Le protesi meccaniche hanno il vantaggio della durabilità, alla quale fa da contro la necessità ineluttabile di assumere per tutta la vita anticoagulanti determinando, così, discomfort per il paziente ma soprattutto incrementando i rischi di trombo-embolie/emorragie. In quest’ottica, sicuramente le protesi meccaniche sono da indicare a pazienti giovani, che non hanno particolari controindicazioni alla terapia anticoagulante, che non hanno la possibilità o la volontà di avere gravidanze. Oggi si discute ancora sul cut-off di età per selezionare una protesi meccanica o biologica. In passato tale limite era stato fissato a 65 anni e da 60 a 65 anni si valutava caso per caso. Oggi che l’aspettativa di vita si è significativamente allungata questo limite è stato spostato a 70 anni con una riserva per i pazienti tra 65 e 70 anni.

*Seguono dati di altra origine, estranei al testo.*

(* ===== verification/DateTimeBin.v ===== *)
(** * Date and time values (pgtypes/src/datetime.rs)

    The binary codecs that rows and the wire protocol share, and the interval
    and time-of-day arithmetic. Calendar computations are jiff's ([Ext]). *)
From Stdlib Require Import ZArith Lia.
From stdpp Require Import base list gmap strings.
From S2P Require Import Prelude Datum.
Open Scope Z_scope.

(** [iN::to_be_bytes] of a signed value and [iN::from_be_bytes]. *)
Definition i32_to_be (v : Z) : bytes := be_bytes 4 v.
Definition i64_to_be (v : Z) : bytes := be_bytes 8 v.
Definition i32_from_be (b : bytes) : Z := to_signed 32 (be_val b).
Definition i64_from_be (b : bytes) : Z := to_signed 64 (be_val b).

(** [format!("{b:?}")] of a byte slice. *)
Fixpoint bytes_debug_items (b : bytes) : string :=
  match b with
  | [] => ""
  | [x] => z_to_string x
  | x :: b => z_to_string x +:+ ", " +:+ bytes_debug_items b
  end.
Definition bytes_debug (b : bytes) : string := "[" +:+ bytes_debug_items b +:+ "]".

(** [checked_add], [checked_neg] at a width. *)
Definition checked_i32 (v : Z) : option Z := if decide (i32_ok v) then Some v else None.
Definition checked_i64 (v : Z) : option Z := if decide (i64_ok v) then Some v else None.

(** ** Interval arithmetic *)

(** [pgtypes/src/datetime.rs:17-26] add_interval *)
Definition add_interval (a b : Interval) : result TypeError Interval :=
  m ← ok_or (checked_i32 (months a + months b)) Overflow;
  d ← ok_or (checked_i32 (days a + days b)) Overflow;
  u ← ok_or (checked_i64 (micros a + micros b)) Overflow;
  Ok (mkInterval m d u).

(** [pgtypes/src/datetime.rs:35-44] neg_interval *)
Definition neg_interval (a : Interval) : result TypeError Interval :=
  m ← ok_or (checked_i32 (- months a)) Overflow;
  d ← ok_or (checked_i32 (- days a)) Overflow;
  u ← ok_or (checked_i64 (- micros a)) Overflow;
  Ok (mkInterval m d u).

(** [pgtypes/src/datetime.rs:29-32] sub_interval *)
Definition sub_interval (a b : Interval) : result TypeError Interval :=
  neg ← neg_interval b; add_interval a neg.

(** ** Binary codecs *)

Definition PG_EPOCH_UNIX_SECS : Z := 946684800.

Section DateTimeBin.
Context `{Ext}.

(** [pgtypes/src/datetime.rs:374-381] date_to_binary *)
Definition date_to_binary (d : Date) : bytes := i32_to_be (date_since_pg_epoch d).

(** [pgtypes/src/datetime.rs:384-400] date_from_binary *)
Definition date_from_binary (b : bytes) : result TypeError Date :=
  if negb (Nat.eqb (length b) 4)
  then Err (InvalidDatetimeFormat "date" (bytes_debug b))
  else
    let days := i32_from_be b in
    let unix_secs := days * 86400 + PG_EPOCH_UNIX_SECS in
    match ts_from_second unix_secs with
    | Some ts => Ok (ts_utc_date ts)
    | None => Err (DatetimeFieldOverflow (z_to_string days))
    end.

(** Microseconds since midnight, as [time_to_binary] and [time_plus_interval]
    compute them. *)
Definition time_micros (t : Time) : Z :=
  time_hour t * 3600000000 + time_minute t * 60000000 +
  time_second t * 1000000 + Z.quot (time_subsec_nanosecond t) 1000.

(** [pgtypes/src/datetime.rs:435-441] time_to_binary *)
Definition time_to_binary (t : Time) : bytes := i64_to_be (time_micros t).

(** [pgtypes/src/datetime.rs:444-460] time_from_binary: [/], [%] truncate and
    [as i8], [as i32] wrap. *)
Definition time_from_binary (b : bytes) : result TypeError Time :=
  if negb (Nat.eqb (length b) 8)
  then Err (InvalidDatetimeFormat "time without time zone" (bytes_debug b))
  else
    let micros := i64_from_be b in
    let hour := wrap_signed 8 (Z.quot micros 3600000000) in
    let micros := Z.rem micros 3600000000 in
    let minute := wrap_signed 8 (Z.quot micros 60000000) in
    let micros := Z.rem micros 60000000 in
    let second := wrap_signed 8 (Z.quot micros 1000000) in
    let micros := Z.rem micros 1000000 in
    let nanos := wrap_signed 32 (micros * 1000) in
    match time_new hour minute second nanos with
    | Some t => Ok t
    | None => Err (DatetimeFieldOverflow (z_to_string (i64_from_be b)))
    end.

(** [pgtypes/src/datetime.rs:509-515] timestamp_to_binary *)
Definition timestamp_to_binary (ts : DateTime) : bytes :=
  i64_to_be (datetime_since_pg_epoch ts).

(** [pgtypes/src/datetime.rs:518-538] timestamp_from_binary *)
Definition timestamp_from_binary (b : bytes) : result TypeError DateTime :=
  if negb (Nat.eqb (length b) 8)
  then Err (InvalidDatetimeFormat "timestamp without time zone" (bytes_debug b))
  else
    let pg_micros := i64_from_be b in
    unix_micros ← ok_or (checked_i64 (pg_micros + PG_EPOCH_UNIX_SECS * 1000000))
                    (DatetimeFieldOverflow (z_to_string pg_micros));
    match ts_from_microsecond unix_micros with
    | Some ts => Ok (ts_utc_datetime ts)
    | None => Err (DatetimeFieldOverflow (z_to_string pg_micros))
    end.

(** [pgtypes/src/datetime.rs:661-667] timestamptz_to_binary *)
Definition timestamptz_to_binary (ts : Timestamp) : bytes :=
  i64_to_be (ts_as_microsecond ts - PG_EPOCH_UNIX_SECS * 1000000).

(** [pgtypes/src/datetime.rs:670-687] timestamptz_from_binary *)
Definition timestamptz_from_binary (b : bytes) : result TypeError Timestamp :=
  if negb (Nat.eqb (length b) 8)
  then Err (InvalidDatetimeFormat "timestamp with time zone" (bytes_debug b))
  else
    let pg_micros := i64_from_be b in
    unix_micros ← ok_or (checked_i64 (pg_micros + PG_EPOCH_UNIX_SECS * 1000000))
                    (DatetimeFieldOverflow (z_to_string pg_micros));
    ok_or (ts_from_microsecond unix_micros)
          (DatetimeFieldOverflow (z_to_string pg_micros)).

(** [pgtypes/src/datetime.rs:240-249] timestamptz_diff *)
Definition timestamptz_diff (a b : Timestamp) : Interval :=
  let total_micros := ts_as_microsecond a - ts_as_microsecond b in
  mkInterval 0 (wrap_signed 32 (Z.quot total_micros USECS_PER_DAY))
    (Z.rem total_micros USECS_PER_DAY).

(** [pgtypes/src/datetime.rs:176-194] time_plus_interval: the unchecked i64
    addition wraps as in a release build; [None] is the panic of the final
    [expect]. *)
Definition time_plus_interval (t : Time) (iv : Interval) : option Time :=
  let base := time_micros t in
  let micros := (wrap_signed 64 (base + micros iv)) mod USECS_PER_DAY in
  let hour := wrap_signed 8 (Z.quot micros 3600000000) in
  let rem := Z.rem micros 3600000000 in
  let minute := wrap_signed 8 (Z.quot rem 60000000) in
  let rem := Z.rem rem 60000000 in
  let second := wrap_signed 8 (Z.quot rem 1000000) in
  let nanos := wrap_signed 32 (Z.rem rem 1000000 * 1000) in
  time_new hour minute second nanos.

End DateTimeBin.

(** [pgtypes/src/datetime.rs:896-902] interval_to_binary *)
Definition interval_to_binary (iv : Interval) : bytes :=
  i64_to_be (micros iv) ++ i32_to_be (days iv) ++ i32_to_be (months iv).

(** [pgtypes/src/datetime.rs:905-918] interval_from_binary *)
Definition interval_from_binary (b : bytes) : result TypeError Interval :=
  if negb (Nat.eqb (length b) 16)
  then Err (InvalidDatetimeFormat "interval" (bytes_debug b))
  else
    let micros := i64_from_be (take 8 b) in
    let days := i32_from_be (take 4 (drop 8 b)) in
    let months := i32_from_be (take 4 (drop 12 b)) in
    Ok (mkInterval months days micros).

(** ** Width lemmas *)

Lemma i32_from_to v : i32_ok v -> i32_from_be (i32_to_be v) = v.
Proof.
  intros. unfold i32_from_be, i32_to_be. rewrite be_val_be_bytes_mod.
  by apply signed_unsigned_32.
Qed.

Lemma i64_from_to v : i64_ok v -> i64_from_be (i64_to_be v) = v.
Proof.
  intros. unfold i64_from_be, i64_to_be. rewrite be_val_be_bytes_mod.
  by apply signed_unsigned_64.
Qed.

Lemma i32_to_be_length v : length (i32_to_be v) = 4%nat.
Proof. apply be_bytes_length. Qed.
Lemma i64_to_be_length v : length (i64_to_be v) = 8%nat.
Proof. apply be_bytes_length. Qed.

Lemma wrap_signed_8_small v : 0 <= v < 128 -> wrap_signed 8 v = v.
Proof.
  intros. unfold wrap_signed, to_signed. change (2 ^ 8) with 256.
  change (2 ^ (8 - 1)) with 128. rewrite Z.mod_small by lia.
  by destruct (Z.ltb_spec v 128); [|lia].
Qed.

Lemma wrap_signed_8_add v k : wrap_signed 8 (v + k * 256) = wrap_signed 8 v.
Proof. unfold wrap_signed. change (2 ^ 8) with 256. by rewrite Z.mod_add. Qed.

Lemma wrap_signed_32_small v : i32_ok v -> wrap_signed 32 v = v.
Proof. apply signed_unsigned_32. Qed.

Lemma wrap_signed_64_small v : i64_ok v -> wrap_signed 64 v = v.
Proof. apply signed_unsigned_64. Qed.

Lemma checked_i32_ok v : i32_ok v -> checked_i32 v = Some v.
Proof. intros. unfold checked_i32. by rewrite decide_True. Qed.
Lemma checked_i64_ok v : i64_ok v -> checked_i64 v = Some v.
Proof. intros. unfold checked_i64. by rewrite decide_True. Qed.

Le bioprotesi offrono il grande vantaggio di non richiedere terapia anticoagulante, ma hanno lo svantaggio di essere soggette ad una degenerazione che richiede un reintervento. Anche in questo campo, però, ci sono stati dei cambiamenti. Infatti, le bioprotesi che un tempo si deterioravano nel giro di 10-15 anni oggi hanno follow up di più di 20 anni. Questo risultato è legato sicuramente alle metodiche di preparazione delle protesi e alla selezione dei pazienti. A questo proposito bisogna aggiungere che diversi studi hanno dimostrato un più rapido deterioramento delle bioprotesi nelle popolazioni giovani rispetto agli anziani che oggi costituiscono il target principale della SVAo con bioprotesi.